+++ Provided material

(* ===== verification/SctpAssoc.v ===== *)
(** The SCTP association, [rtc-sctp/src/association/mod.rs]: its state and its operations.
    A method that can fail is an [sm Association]: it returns a result and the state it leaves,
    also when it fails half-way.  Logging is left out, and so are the socket addresses, which
    only label the datagrams.  The iteration order of the hash maps is the one of [gmap]; the
    random initial TSN and state cookie are arguments.  Arithmetic on [u32] wraps, as in a
    build without overflow checks.  Theorems about it are in the files that follow. *)

From S2P Require Import Prelude SctpChunk SctpQueue SctpReassembly SctpParam SctpPacket SctpTimer SctpStream.

(** * State *)

Inductive AssociationState :=
| Closed | CookieWait | CookieEchoed | Established
| ShutdownAckSent | ShutdownPending | ShutdownReceived | ShutdownSent.

Inductive AckMode := Normal | NoDelay | AlwaysDelay.
Inductive AckState := Idle | Immediate | Delay.

#[export] Instance assoc_state_eq_dec : EqDecision AssociationState.
Proof. solve_decision. Defined.
#[export] Instance ack_mode_eq_dec : EqDecision AckMode.
Proof. solve_decision. Defined.
#[export] Instance ack_state_eq_dec : EqDecision AckState.
Proof. solve_decision. Defined.

Definition state_from (v : Z) : AssociationState :=
  if v =? 1 then CookieWait else if v =? 2 then CookieEchoed else if v =? 3 then Established
  else if v =? 4 then ShutdownAckSent else if v =? 5 then ShutdownPending
  else if v =? 6 then ShutdownReceived else if v =? 7 then ShutdownSent else Closed.

Definition is_drained (s : AssociationState) : bool :=
  match s with ShutdownSent | ShutdownAckSent | ShutdownPending | ShutdownReceived => true | _ => false end.

(** The text of [HandshakeFailed] is the one of the error it is made from. *)
Inductive AssociationError :=
| HandshakeFailed (e : error) | TransportError | AssociationClosed | ApplicationClosed
| AReset | TimedOut | LocallyClosed.

(** The stream events this code emits. *)
Inductive StreamEvent :=
| Opened (id : Z) | Readable (id : Z) | BufferedAmountLow (id : Z) | BufferedAmountHigh (id : Z)
| BufferedAmountReleased (id n_bytes : Z).

Inductive Event :=
| EHandshakeFailed (reason : AssociationError)
| Connected
| AssociationLost (reason : AssociationError) (id : Z)
| EStream (e : StreamEvent)
| DatagramReceived.

Inductive EndpointEventInner := Drained.

Record AssociationStats := mkStats {
  n_datas : Z; n_sacks : Z; n_t3timeouts : Z; n_ack_timeouts : Z; n_fast_retrans : Z
}.
Definition stats_default : AssociationStats := mkStats 0 0 0 0 0.
Definition inc_datas (s : AssociationStats) : AssociationStats :=
  mkStats (u64 (n_datas s + 1)) (n_sacks s) (n_t3timeouts s) (n_ack_timeouts s) (n_fast_retrans s).
Definition inc_sacks (s : AssociationStats) : AssociationStats :=
  mkStats (n_datas s) (u64 (n_sacks s + 1)) (n_t3timeouts s) (n_ack_timeouts s) (n_fast_retrans s).
Definition inc_t3timeouts (s : AssociationStats) : AssociationStats :=
  mkStats (n_datas s) (n_sacks s) (u64 (n_t3timeouts s + 1)) (n_ack_timeouts s) (n_fast_retrans s).
Definition inc_ack_timeouts (s : AssociationStats) : AssociationStats :=
  mkStats (n_datas s) (n_sacks s) (n_t3timeouts s) (u64 (n_ack_timeouts s + 1)) (n_fast_retrans s).
Definition inc_fast_retrans (s : AssociationStats) : AssociationStats :=
  mkStats (n_datas s) (n_sacks s) (n_t3timeouts s) (n_ack_timeouts s) (u64 (n_fast_retrans s + 1)).

Record Association := mkAssociation {
  a_side : Side;
  a_state : AssociationState;
  a_handshake_completed : bool;
  a_max_message_size : Z;
  a_inflight_queue_length : Z;
  a_will_send_shutdown : bool;
  a_bytes_received : Z;
  a_bytes_sent : Z;
  a_peer_verification_tag : Z;
  a_my_verification_tag : Z;
  a_my_next_tsn : Z;
  a_peer_last_tsn : Z;
  a_min_tsn2measure_rtt : Z;
  a_will_send_forward_tsn : bool;
  a_will_retransmit_fast : bool;
  a_will_retransmit_reconfig : bool;
  a_t3_retransmit_pending : bool;
  a_will_send_shutdown_ack : bool;
  a_will_send_shutdown_complete : bool;
  a_my_next_rsn : Z;
  a_reconfigs : gmap Z ChunkReconfig;
  a_reconfig_requests : gmap Z ParamOutgoingResetRequest;
  a_source_port : Z;
  a_destination_port : Z;
  a_my_max_num_inbound_streams : Z;
  a_my_max_num_outbound_streams : Z;
  a_my_cookie : option bytes;
  a_payload_queue : PayloadQueue;
  a_inflight_queue : PayloadQueue;
  a_pending_queue : PendingQueue;
  a_control_queue : list Packet;
  a_stream_queue : list Z;
  a_mtu : Z;
  a_max_payload_size : Z;
  a_cumulative_tsn_ack_point : Z;
  a_advanced_peer_tsn_ack_point : Z;
  a_use_forward_tsn : bool;
  a_fwd_tsn_stream_map : gmap Z Z;
  a_rto_mgr : RtoManager;
  a_timers : TimerTable;
  a_max_receive_buffer_size : Z;
  a_cwnd : Z;
  a_rwnd : Z;
  a_ssthresh : Z;
  a_partial_bytes_acked : Z;
  a_in_fast_recovery : bool;
  a_fast_recover_exit_point : Z;
  a_stored_init : option ChunkInit;
  a_stored_cookie_echo : option ChunkCookieEcho;
  a_streams : gmap Z StreamState;
  a_events : list Event;
  a_endpoint_events : list EndpointEventInner;
  a_error : option AssociationError;
  a_delayed_ack_triggered : bool;
  a_immediate_ack_triggered : bool;
  a_stats : AssociationStats;
  a_ack_state : AckState;
  a_ack_mode : AckMode
}.

(** The record from its fields, for the setters. *)
Definition assoc_eta (a : Association) : Association :=
  mkAssociation (a_side a) (a_state a) (a_handshake_completed a) (a_max_message_size a)
    (a_inflight_queue_length a) (a_will_send_shutdown a) (a_bytes_received a) (a_bytes_sent a)
    (a_peer_verification_tag a) (a_my_verification_tag a) (a_my_next_tsn a) (a_peer_last_tsn a)
    (a_min_tsn2measure_rtt a) (a_will_send_forward_tsn a) (a_will_retransmit_fast a)
    (a_will_retransmit_reconfig a) (a_t3_retransmit_pending a) (a_will_send_shutdown_ack a)
    (a_will_send_shutdown_complete a) (a_my_next_rsn a) (a_reconfigs a) (a_reconfig_requests a)
    (a_source_port a) (a_destination_port a) (a_my_max_num_inbound_streams a)
    (a_my_max_num_outbound_streams a) (a_my_cookie a) (a_payload_queue a) (a_inflight_queue a)
    (a_pending_queue a) (a_control_queue a) (a_stream_queue a) (a_mtu a) (a_max_payload_size a)
    (a_cumulative_tsn_ack_point a) (a_advanced_peer_tsn_ack_point a) (a_use_forward_tsn a)
    (a_fwd_tsn_stream_map a) (a_rto_mgr a) (a_timers a) (a_max_receive_buffer_size a) (a_cwnd a)
    (a_rwnd a) (a_ssthresh a) (a_partial_bytes_acked a) (a_in_fast_recovery a)
    (a_fast_recover_exit_point a) (a_stored_init a) (a_stored_cookie_echo a) (a_streams a) (a_events
    a) (a_endpoint_events a) (a_error a) (a_delayed_ack_triggered a) (a_immediate_ack_triggered a)
    (a_stats a) (a_ack_state a) (a_ack_mode a).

++++++

*Assignment*
An exact, complete copy of the lines above from the one with "(a_will_send_shutdown_complete a) (a_my_next_rsn" through the one with "(a_fast_recover_exit_point a) (a_stored_init" is the whole answer.

*Exercise answer*
    (a_will_send_shutdown_complete a) (a_my_next_rsn a) (a_reconfigs a) (a_reconfig_requests a)
    (a_source_port a) (a_destination_port a) (a_my_max_num_inbound_streams a)
    (a_my_max_num_outbound_streams a) (a_my_cookie a) (a_payload_queue a) (a_inflight_queue a)
    (a_pending_queue a) (a_control_queue a) (a_stream_queue a) (a_mtu a) (a_max_payload_size a)
    (a_cumulative_tsn_ack_point a) (a_advanced_peer_tsn_ack_point a) (a_use_forward_tsn a)
    (a_fwd_tsn_stream_map a) (a_rto_mgr a) (a_timers a) (a_max_receive_buffer_size a) (a_cwnd a)
    (a_rwnd a) (a_ssthresh a) (a_partial_bytes_acked a) (a_in_fast_recovery a)
    (a_fast_recover_exit_point a) (a_stored_init a) (a_stored_cookie_echo a) (a_streams a) (a_events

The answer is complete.